In the 1950s, ideas around deinstitutionalisation began to gain popularity. Facilitated by lower government budgets, the rise of psychopharmacology, and protests against human rights abuses, asylums were slowly replaced by community mental health.

Community mental health is a decentralised system of mental healthcare. When envisioned, it was based on the premise that those who required psychiatric treatment would enjoy a higher quality of life and have better chances of recovery if they were treated in their own communities. Ideally, it is an accessible and responsive local framework, based in a variety of community settings that use referrals to link users to a range of social services.

Coinciding with activism from user-survivors, this community care narrative rings with notes of liberation, human rights, and ethical user-centred care. However, many lived experiences of community mental health testify to certain critical gaps.
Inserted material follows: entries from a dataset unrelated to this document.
(* ===== verification/System.v ===== *)
(** * The whole server: the handlers in one chain (src/cmd/vanguard with every component)

    The state of the process is the state of its components.  Each handler of a component
    acts on its own part of the state and leaves the rest to the handlers behind it; here
    every handler is lifted to the whole state, the resolvers are linked into the chain of
    NewResolver, and the modules that createHandler chooses make the chain of the server,
    each with its ReloadConfig. *)

From S2P Require Import Prelude GoList GoStd G53 Instances Core HttpCmd Cache CacheHandler Cement Acl RateLimit ViewSelector Util Chain Forwarder Resolver Recursor Dns64 Zone Auth RecursorRun Xfr LocalData Stub RespTransfer Server QueryLog Config Main K8s.

Local Open Scope Z_scope.

Section system.
Context {N : G53Name} {M : G53Msg N} {T : DomainTree N} {ZT : ZoneTree N} {R : NetRadix} {G : GoSort}.
(* ===== verification/SystemSpec.v ===== *)
(** * What the whole chain keeps (the composition of System.v)

    A predicate on the state of the process and the client that every component's own step
    respects holds through the chain of the server, whichever modules are enabled and
    however often a handler asks the ones behind it.  The class [QueryInv] says what the
    components do to the state; its instances give the theorems: a query changes no
    configuration, it touches the cache of one view only, and the invariants of the
    components hold in every execution. *)

From S2P Require Import Prelude GoList GoStd G53 Instances Core HttpCmd Cache CacheHandler Cement Acl RateLimit ViewSelector Util Chain Forwarder Resolver Recursor Dns64 Zone Auth RecursorRun Xfr LocalData Stub RespTransfer Server QueryLog Config Main MainSpec K8s System.

Local Open Scope Z_scope.

(** ** Triples *)

(** What holds after a handler that returned. *)
Definition triple {N : G53Name} {S} (P Q : S → Client → Prop) (h : Handler S) : Prop :=
  ∀ s c s' c', P s c → h s c = Ret (s', c') → Q s' c'.

(** A handler keeps [I] if the one behind it does. *)
Definition keeps {N : G53Name} {S} (I : S → Client → Prop) (mk : option (Handler S) → Handler S) : Prop :=
  ∀ next, (∀ h, next = Some h → triple I I h) → triple I I (mk next).

Section triples.
Context {N : G53Name} {S P : Type}.

Lemma PassToNext_triple (A B : S → Client → Prop) (next : option (Handler S)) :
  (∀ s c, A s c → B s c) → (∀ h, next = Some h → triple A B h) → triple A B (PassToNext next).
Proof.
  intros HAB Hn. destruct next as [h|]; [by apply Hn|]. intros s c s' c' Ha [= <- <-]. auto.
Qed.

(** The predicate as a handler of a part sees it. *)
Definition seen (from : P → S) (A : S → Client → Prop) : P → Client → Prop := λ p c, A (from p) c.

Lemma lower_triple (to : S → P) (from : P → S) (A B : S → Client → Prop) (next : option (Handler S)) :
  (∀ s, from (to s) = s) → (∀ h, next = Some h → triple A B h) →
  ∀ h, lower to from <$> next = Some h → triple (seen from A) (seen from B) h.
Proof.
  intros Hid Hn h Hh. destruct next as [h'|]; [|done]. injection Hh as <-.
  intros p c p' c' Ha H. unfold lower in H. ret_step H. destruct r as [s1 c1]. injection H as <- <-.
  unfold seen. cbn. rewrite Hid. by eapply (Hn h').
Qed.

Lemma via_triple (to : S → P) (from : P → S) (A B : S → Client → Prop) mk next :
  (∀ s, from (to s) = s) → (∀ h, next = Some h → triple A B h) →
  (∀ s next', (∀ h, next' = Some h → triple (seen from A) (seen from B) h) →
     triple (seen from A) (seen from B) (mk s next')) →
  triple A B (via to from mk next).
Proof.
  intros Hid Hn Hmk s c s' c' Ha H. unfold via in H. ret_step H. destruct r as [p c1]. injection H as <- <-.
  cbn. eapply (Hmk s (lower to from <$> next)); [by apply lower_triple| |exact E]. unfold seen. by rewrite Hid.
Qed.
(* ===== verification/SystemProps.v ===== *)
(** * What a query can change, and what it cannot (the composition of System.v)

    The theorems about the whole chain that the framework of SystemSpec.v gives: a query
    changes no configuration and no data of a zone, it changes the cache of its own view
    only, it gives back the contexts of the recursor; and how a signed query spoils the
    cache for everybody. *)

From S2P Require Import Prelude GoList GoStd G53 Instances Core HttpCmd Cache CacheHandler Cement Acl RateLimit ViewSelector Util Chain Forwarder Resolver Recursor Dns64 Zone Auth RecursorRun Xfr LocalData Stub RespTransfer Server QueryLog Config Main MainSpec K8s System SystemSpec.

Local Open Scope Z_scope.

(** ** Lookups rotate record sets and add some *)

Section rotated.
Context {N : G53Name} {M : G53Msg N} {ML : G53MsgLaws M} {ZT : ZoneTree N}.

(** Every record set is still there with its data, in another order. *)
Definition rotated (h h' : gmap nat RRset) : Prop :=
  ∀ l r, h !! l = Some r → ∃ r', h' !! l = Some r' ∧ rr_name r' = rr_name r ∧ rr_type r' = rr_type r ∧
    rr_class r' = rr_class r ∧ rr_ttl r' = rr_ttl r ∧ rr_rdatas r' ≡ₚ rr_rdatas r.

#[export] Instance rotated_preorder : PreOrder rotated.
Proof.
  split; [intros h l r E; by exists r|]. intros h1 h2 h3 H12 H23 l r E.
  destruct (H12 l r E) as (r2 & E2 & A1 & A2 & A3 & A4 & A5).
  destruct (H23 l r2 E2) as (r3 & E3 & B1 & B2 & B3 & B4 & B5). exists r3.
  split_and!; [done|congruence..|by rewrite B5].
Qed.

Lemma alloc_rotated r h l h' : alloc_rr r h = (l, h') → rotated h h'.
Proof.
  unfold alloc_rr. intros [= <- <-] k s E. exists s. rewrite lookup_insert_ne; [done|].
  intros <-. apply elem_of_dom_2 in E. by apply is_fresh in E.
Qed.

Lemma rotate_rotated l h h' : rotate_rr l h = Ret h' → rotated h h'.
Proof.
  unfold rotate_rr, deref_rr. destruct l as [l|]; [|done]. cbn [from_option_panic]. rewrite !bind_Ret.
  destruct (h !! l) as [r|] eqn:E; [|done]. cbn. intros [= <-] k s Es.
  destruct (decide (k = l)) as [->|Hne]; [|exists s; by rewrite lookup_insert_ne].
  exists (RotateRdata r). rewrite lookup_insert_eq. destruct (RotateRdata_frame r) as (?&?&?&?).
  simplify_eq. split_and!; [done..|]. apply RotateRdata_perm.
Qed.

Lemma rotate_all_rotated ls h h' : rotate_all ls h = Ret h' → rotated h h'.
Proof.
  revert h. induction ls as [|l ls IH]; intros h H; cbn [rotate_all] in H; [by injection H as <-|].
  ret_step H. etrans; [by eapply rotate_rotated|by apply IH].
Qed.

Lemma synthesize_rotated name t l h h' res node : synthesize name t l h = Ret (h', res, node) → rotated h h'.
Proof.
  unfold synthesize. intros H. ret_step H. destruct (alloc_rr _ _) as [l' h1] eqn:Ea. injection H as <- <- <-.
  by eapply alloc_rotated.
Qed.

Lemma find_rotated name typ opt h z h' res node :
  MemoryZone_find name typ opt h z = Ret (h', res, node) → rotated h h'.
Proof.
  unfold MemoryZone_find. intros H. ret_step H. destruct r as [state found].
  destruct found as [x|m x superdomain|].
  - repeat case_match; injection H as <- <- <-; reflexivity.
  - destruct state as [[cut ns]|]; [injection H as <- <- <-; reflexivity|].
    destruct superdomain; [injection H as <- <- <-; reflexivity|].
    destruct (zn_wildcard x); [|injection H as <- <- <-; reflexivity]. ret_step H. ret_step H.
    destruct (r0 !! typ); [by eapply synthesize_rotated|].
    destruct (r0 !! RR_CNAME); [by eapply synthesize_rotated|]. injection H as <- <- <-; reflexivity.
  - injection H as <- <- <-; reflexivity.
Qed.

Lemma Find_rotated name typ opt h dz h' ctx : DynamicZone_Find name typ opt h dz = Ret (h', ctx) → rotated h h'.
Proof.
  unfold DynamicZone_Find. intros H. destruct (isEmpty _); [injection H as <- <-; reflexivity|].
  ret_step H. destruct r as [[h1 res] node]. ret_step H. injection H as <- <-. apply find_rotated in E.
  etrans; [exact E|]. destruct (fr_RRset res); [by eapply rotate_rotated|]. by injection E0 as <-.
Qed.

Lemma additional_rotated typ rds h z h' ls : additional_addrs typ rds h z = Ret (h', ls) → rotated h h'.
Proof.
  revert h h' ls. induction rds as [|rd rds IH]; intros h h' ls H; cbn [additional_addrs] in H;
    [injection H as <- <-; reflexivity|].
  ret_step H. ret_step H. destruct r0 as [h1 addrs]. ret_step H. destruct r0 as [h2 rest]. injection H as <- <-.
  etrans; [|by eapply IH]. destruct r as [n|]; [|by injection E0 as <- <-]. unfold getAdditioanlAddrs in E0.
  ret_step E0. destruct r as [[h3 res] node]. injection E0 as <- <-. by eapply find_rotated.
Qed.

Lemma GetAdditional_rotated ctx h h' ls : FinderCtx_GetAdditional ctx h = Ret (h', ls) → rotated h h'.
Proof.
  unfold FinderCtx_GetAdditional. intros H. destruct (fc_finder ctx) as [z|]; [|injection H as <- <-; reflexivity].
  ret_step H. destruct r as [h1 rrsets]. ret_step H. injection H as <- <-. apply rotate_all_rotated in E0.
  etrans; [|exact E0]. unfold GetAdditional in E. destruct (fr_RRset _); [|by injection E as <- <-].
  ret_step E. by eapply additional_rotated.
Qed.

Lemma addAuthAdditional_rotated dz h q h' q' : addAuthAdditional dz h q = Ret (h', q') → rotated h h'.
Proof.
  unfold addAuthAdditional. intros H. ret_step H. destruct r as [h1 ctx]. destruct (decide _); [|done].
  ret_step H. destruct r as [h2 addrs]. injection H as <- <-.
  etrans; [by eapply Find_rotated|by eapply GetAdditional_rotated].
Qed.

Lemma addSOA_rotated dz h q h' q' : addSOA dz h q = Ret (h', q') → rotated h h'.
Proof.
  unfold addSOA. intros H. ret_step H. destruct r as [h1 ctx]. destruct (decide _); [|done].
  injection H as <- <-. by eapply Find_rotated.
Qed.
(* ===== verification/Commands.v ===== *)
(** * Every command of the server (cmdhandler.go of each component, src/cmd/vgclient)

    The commands of all components as one type, with their texts, the JSON of their fields
    and the names of their types; the handlers on the state of the process; and the
    dispatcher the components register with when they are created. *)

From S2P Require Import Prelude GoList GoStd G53 Instances Core HttpCmd Json HttpProto Cache CacheHandler Cement Acl RateLimit ViewSelector Util Chain Forwarder Resolver Recursor Dns64 Zone Auth RecursorRun Xfr LocalData Stub RespTransfer Server QueryLog Config Main K8s System.
From Stdlib Require Import Ascii.

(** ** Commands whose operations are in the components' files *)

Inductive ForwardCmd : Type :=
  | AddForwardZone (zones : list ForwardZoneParam)
  | DeleteForwardZone (view name : string)
  | UpdateForwardZone (z : ForwardZoneParam).

Definition ViewFwderMgr_HandleCmd {N : G53Name} {T : DomainTree N} (cmd : ForwardCmd) (m : ViewFwderMgr)
  : ViewFwderMgr * option CmdError :=
  match cmd with
  | AddForwardZone zones => addForwardZone zones m
  | DeleteForwardZone view name => deleteForwardZone view name m
  | UpdateForwardZone z => updateForwardZone (fz_View z) (fz_Name z) (fz_ForwardStyle z) (fz_Forwarders z) m
  end.

Inductive FailForwarderCmd : Type :=
  | AddFailForwarder (view forwarder : string)
  | UpdateFailForwarder (view forwarder : string)
  | DeleteFailForwarder (view : string).

Definition FailForwarder_HandleCmd (resolve : string → option string) (qs : QuerySources)
  (cmd : FailForwarderCmd) (ff : gmap string forwarder) : gmap string forwarder * option CmdError :=
  match cmd with
  | AddFailForwarder view server => FailForwarder_AddForwarder resolve qs view server ff
  | DeleteFailForwarder view => FailForwarder_DeleteForwarder view ff
  | UpdateFailForwarder view server => FailForwarder_UpdateForwarder view server ff
  end.

Inductive NameLimitCmd : Type :=
  | AddNameRateLimit (view name : string) (limit : Z)
  | DeleteNameRateLimit (view name : string)
  | UpdateNameRateLimit (view name : string) (limit : Z).
(* ===== verification/Startup.v ===== *)
(** * Starting the process (src/cmd/vanguard/vanguard.go, src/logger, src/server)

    [main] loads the configuration, makes the logger and the access lists, constructs the
    enabled modules in their order, binds the sockets and starts the goroutines; any
    failure on the way is a panic that ends the process.  Every constructor makes the zero
    value of its component, which is the component's part of [new_system], and loads the
    configuration into it the way a reconfiguration does. *)

From S2P Require Import Prelude GoList GoStd G53 Instances Core HttpCmd Cache CacheHandler Cement Acl RateLimit ViewSelector Util Chain Forwarder Resolver Recursor Dns64 Zone Auth RecursorRun Xfr LocalData Stub RespTransfer Server ServerSpec QueryLog Config Transport Main MainSpec K8s System.

Local Open Scope Z_scope.

(** ** logger/logger.go *)

Definition supportedLevels : list string := ["debug"; "info"; "error"].
Definition defaultLogLevelIndex : nat := 1.

(** [globalLogger]: the loggers of the log library. *)
Inductive Log : Type :=
  | BlackHole
  | ConsoleLogger (level : string)
  | FileLogger (path level : string) (size versions : Z).

(** [opens] is the error of opening a log file, if there is one. *)
Definition InitLogger (opens : string → option string) (conf : GeneralLogConf) : string + Log :=
  let logLevel := strings_ToLower (glc_Level conf) in
  let logLevel := if bool_decide (logLevel ∈ supportedLevels) then logLevel
                  else default "" (supportedLevels !! defaultLogLevelIndex) in
  if negb (glc_Enable conf) then inr BlackHole
  else if bool_decide (glc_Path conf = "") then inr (ConsoleLogger logLevel)
  else match opens (glc_Path conf) with
       | Some err => inl err
       | None => inr (FileLogger (glc_Path conf) logLevel (glc_FileSize conf) (glc_Versions conf))
       end.

(** [UseDefaultLogger]: a logger on the console, unless there is one. *)
Definition UseDefaultLogger (level : string) (globalLogger : option Log) : option Log :=
  match globalLogger with
  | None => Some (ConsoleLogger level)
  | Some _ => globalLogger
  end.

Section startup.
Context {N : G53Name} {M : G53Msg N} {T : DomainTree N} {ZT : ZoneTree N} {R : NetRadix} {G : GoSort}.

(** The components before they are constructed; [fw] is what the forwarders meet. *)
Definition new_system (fw : FwdWorld) : System :=
  let zone := NewDynamicZone Name_Root in
  mkSystem ∅ 0 (mkQueryLogger [] 0 "" 0 false) (mkK8sAuth ∅ zone zone zone) (mkSelectorMgr [] ∅ ∅)
    (mkAclManager ∅ ∅ [] false)
    (mkFilterState (mkThrottler (newIPAccessRecordStore maxIPAccessRecordCount) nr_New) (mkNameThrottler ∅ ∅) 0)
    ∅ ∅ NewLocalData ∅ ∅ false NewLocalData (mkAuth ∅ ∅ ∅) (mkStubZoneManager ∅ None) ∅
    (mkViewFwderMgr ∅ (SafeFwderRepo_ReloadConf 0 0 0) ∅ fw)
    (mkRecursor (NewNsasCache 0) ∅ ∅ ∅ (newRecursorCtxPool maxInflightQuery)) ∅ ∅.

(** What start-up meets: the texts of the library, the files, the sockets and the clock,
    and the build of the program. *)
Record StartEnv : Type := mkStartEnv {
  se_fwd : FwdWorld;
  se_text : G53Text;
  se_controller : option string;
  se_SetULimit : Z → option string;
  se_openLog : string → option string;
  se_load : Loader;
  se_net : NetSys;
  se_now : Z;
  se_version : string;
  se_build : string;
}.

Context (env : Env) (re : ReloadEnv) (ipString : IP → string) (se : StartEnv).

(** ** The constructors *)

(** A constructor that loads the configuration with [ReloadConfig]. *)
Definition constructed (r : System * outcome unit) : outcome System := _ ← r.2; Ret r.1.

(** The controller, which watches the cluster, is made last. *)
Definition NewK8SAuth (conf : Kubernetes) (s : System) : outcome System :=
  r ← NewAuth (se_text se) (k8c_ClusterDomain conf) (k8c_ClusterDNSServer conf)
        (k8c_ClusterServiceIPRange conf) (k8c_ClusterCIDR conf);
  match r with
  | inl err => Panic ("create k8s module failed:" +:+ err)
  | inr auth =>
      match se_controller se with
      | Some err => Panic ("create k8s module failed:" +:+ err)
      | None => Ret (set_sy_k8s auth s)
      end
  end.

(** [GetQuerySource] locks the manager of the query sources, which [NewResolver] makes. *)
Definition NewFailForwarder (sources : bool) (conf : VanguardConf) (s : System) : outcome System :=
  match vg_FailForwarder conf with
  | [] => constructed (reload_failforwarder re conf s)
  | _ => if sources then constructed (reload_failforwarder re conf s)
         else Panic "nil pointer dereference: gQuerySourceManager"
  end.

(** The parts in the order of their construction; the forwarder loads its configuration a
    second time after its manager did. *)
Definition resolver_parts : list string :=
  [ModuleStubZone; ModuleForwarder; ModuleForwarder; ModuleRecursor; ModuleLocalData; ModuleAuth].

Fixpoint construct_parts (conf : VanguardConf) (parts : list string) (s : System) : outcome System :=
  match parts with
  | [] => Ret s
  | m :: parts =>
      if isModuleEnable (vg_EnableModules conf) m then
        s ← constructed (reload_resolver_part re conf m s); construct_parts conf parts s
      else construct_parts conf parts s
  end.

Definition construct_resolver (conf : VanguardConf) (s : System) : outcome System :=
  let s := set_sy_sources (QuerySource_ReloadConfig ((λ c, (qsv_View c, qsv_Address c)) <$> vg_QuerySource conf)) s in
  s ← construct_parts conf resolver_parts s;
  _ ← system_resolver env re (vg_EnableModules conf);
  Ret (set_sy_indirect (rsc_CheckCnameIndirect (vg_Resolver conf)) s).

(** The entries of [supported_creators]. *)
Definition construct_module (m : string) (conf : VanguardConf) (sources : bool) (s : System) : outcome System :=
  if bool_decide (m = ModuleKubernetes) then NewK8SAuth (vg_Kubernetes conf) s
  else if bool_decide (m = ModuleFailForwarder) then NewFailForwarder sources conf s
  else
    h ← system_module env re m;
    match qm_ReloadConfig h with
    | Some reload => constructed (reload conf s)
    | None => Ret s
    end.

(** The loop of [createHandler] over [moduleInOrder], for the state; [sources] tells
    whether the manager of the query sources exists yet. *)
Fixpoint construct (order : list string) (creator : gset string) (resolverEnable : bool)
  (conf : VanguardConf) (sources : bool) (s : System) : outcome System :=
  match order with
  | [] => Ret s
  | m :: order =>
      if bool_decide (m = ModuleResolver) then
        if resolverEnable then
          s ← construct_resolver conf s; construct order creator resolverEnable conf true s
        else construct order creator resolverEnable conf sources s
      else if bool_decide (m ∈ creator) then
        s ← construct_module m conf sources s; construct order creator resolverEnable conf sources s
      else construct order creator resolverEnable conf sources s
  end.

Definition start_handlers (conf : VanguardConf) (s : System)
  : outcome (System * (list (QueryModule (Conf := VanguardConf) (S := System)) * Handler System * option (Handler System))) :=
  r ← read_modules (vg_EnableModules conf) ∅ false;
  s ← construct moduleInOrder r.1 r.2 conf false s;
  h ← system_handler env re ipString (vg_EnableModules conf);
  Ret (s, h).

(** ** server.go *)

Definition handlerCount (conf : ServerConf) : Z :=
  if srv_HandlerCount conf =? 0 then Z.of_nat defaultHandlerCount else srv_HandlerCount conf.

(** [NewServer], and the goroutines that [Run] starts on what it made. *)
Definition create_server (conf : ServerConf) (os : Os) : outcome ((string + (Transport * Server)) * Os) :=
  r ← newTransport (se_net se) conf (handlerCount conf) os;
  match r with
  | (inl err, os) => Ret (inl err, os)
  | (inr t, os) =>
      Ret (inr (t, NewServer (Z.to_nat (handlerCount conf)) (length (tr_tcpListeners t)) (length (tr_udpConns t))), os)
  end.

(** ** vanguard.go *)

Record Flags : Type := mkFlags {
  fl_configFile : string;
  fl_showVersion : bool;
  fl_maxOpenFiles : Z;
}.

(** The flags before the command line is read. *)
Definition default_flags : Flags := mkFlags "/etc/vanguard/vanguard.conf" false 0.

(** A process that runs: what the commands work on, the chains, and what it holds of the
    system. *)
Record Running : Type := mkRunning {
  rn_process : Process (Conf := VanguardConf) (S := System);
  rn_handlers : list (QueryModule (Conf := VanguardConf) (S := System));
  rn_queryHandler : Handler System;
  rn_xfrHandler : option (Handler System);
  rn_logger : Log;
  rn_transport : Transport;
  rn_server : Server;
  rn_os : Os;
}.

Definition or_unknown (s : string) : string := if bool_decide (s = "") then "unknown" else s.

Definition version_text : string :=
  "vanguard " +:+ or_unknown (se_version se) +:+ " (build at " +:+ or_unknown (se_build se) +:+ ")" +:+ newline.

(** A step of [main] that panics with its error. *)
Definition must {A} (what : string) (r : string + A) : outcome A :=
  match r with
  | inl err => Panic (what +:+ " failed:" +:+ err)
  | inr a => Ret a
  end.

Definition set_ulimit (n : Z) : string + unit :=
  if 0 <? n then match se_SetULimit se n with Some err => inl err | None => inr tt end else inr tt.

(** The text of the version, or a process that runs. *)
Definition main (fl : Flags) (os : Os) : outcome (string + Running) :=
  if fl_showVersion fl then Ret (inl version_text)
  else
    _ ← must "set ulimit" (set_ulimit (fl_maxOpenFiles fl));
    conf ← must "load configure file" (LoadConfig (se_load se) (fl_configFile fl));
    log ← must "init logger" (InitLogger (se_openLog se) (lgc_GeneralLog (vg_Logger conf)));
    acl ← AclManager_ReloadConfig (se_now se) (vg_Acls conf) (mkAclManager ∅ ∅ [] false);
    r ← start_handlers conf (set_sy_acl acl (new_system (se_fwd se)));
    let '(s, (handlers, queryHandler, xfrHandler)) := r in
    r ← create_server (vg_Server conf) os;
    let '(created, os) := r in
    server ← must "create server" created;
    let metrics := Metrics_ReloadConfig (vc_View <$> vs_ViewAcls (vg_Views conf)) NewMetrics in
    Ret (inr (mkRunning
      (mkProcess conf metrics true acl (Z.to_nat (handlerCount (vg_Server conf))) s)
      handlers queryHandler xfrHandler log server.1 server.2 os)).

(** What an interrupt does: [Shutdown]. *)
Definition Shutdown (r : Running) : Running :=
  mkRunning (Server_stop (rn_process r)) (rn_handlers r) (rn_queryHandler r) (rn_xfrHandler r) (rn_logger r)
    (rn_transport r) (rn_server r) (Transport_Close (rn_transport r) (rn_os r)).

(** ** cmd/trace/trace.go: one question to a recursor of its own *)

Definition trace_conf : list RecursorInView := [mkRecursorInView true "default" "" false].

(** The alias handler over the recursor; [NewRecursor] and then [ReloadConfig] load the same
    configuration. *)
Definition trace_system : outcome System :=
  mgr ← NewSelectorMgr (re_keys re) [];
  let s := set_sy_sources (QuerySource_ReloadConfig []) (set_sy_views mgr (new_system (se_fwd se))) in
  r ← NewRecursor (re_RRsetFromString re) (re_readFile re) (re_roots re) (view_names re s) trace_conf;
  r ← Recursor_ReloadConfig (re_RRsetFromString re) (re_readFile re) (re_roots re) (view_names re s) trace_conf r;
  Ret (set_sy_recursor r s).

(** What is printed: a complaint, or the response if there is one.  [MakeQuery] is the
    function of the DNS library. *)
Inductive TraceOutput : Type :=
  | InvalidName
  | InvalidType
  | Traced (response : option Message).

Definition trace (MakeQuery : Name → RRType → Message) (name typ : string) : outcome TraceOutput :=
  s ← trace_system;
  match Name_FromString name with
  | inl _ => Ret InvalidName
  | inr qname =>
      match TypeFromString typ with
      | None => Ret InvalidType
      | Some qtype =>
          let client := mkClient (Some (UDPAddr [127; 0; 0; 1] 0)) None false (MakeQuery qname qtype) None
                          "default" 0 false false 0 in
          r ← CNameHandler_Resolve false (recursor_resolver env None) (sy_heap s, s) client;
          let '((h, _), client) := r in
          match c_response client with
          | None => Ret (Traced None)
          | Some l => m ← deref l h; Ret (Traced (Some m))
          end
      end
  end.
End startup.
We must be cautious not to replicate, in community spaces, the old, top-down, biomedical approaches and power hierarchies of the asylum. Here’s a few ways in which we can do so.

  1. Centre the individual and their narrative
  2. Look beyond physical spaces as sites for care
  3. Move away from a recovery-focused approach
  4. Recognise identity as a factor for mental distress

Read the full article about mental health by Amalina Kohli Dave at India Development Review.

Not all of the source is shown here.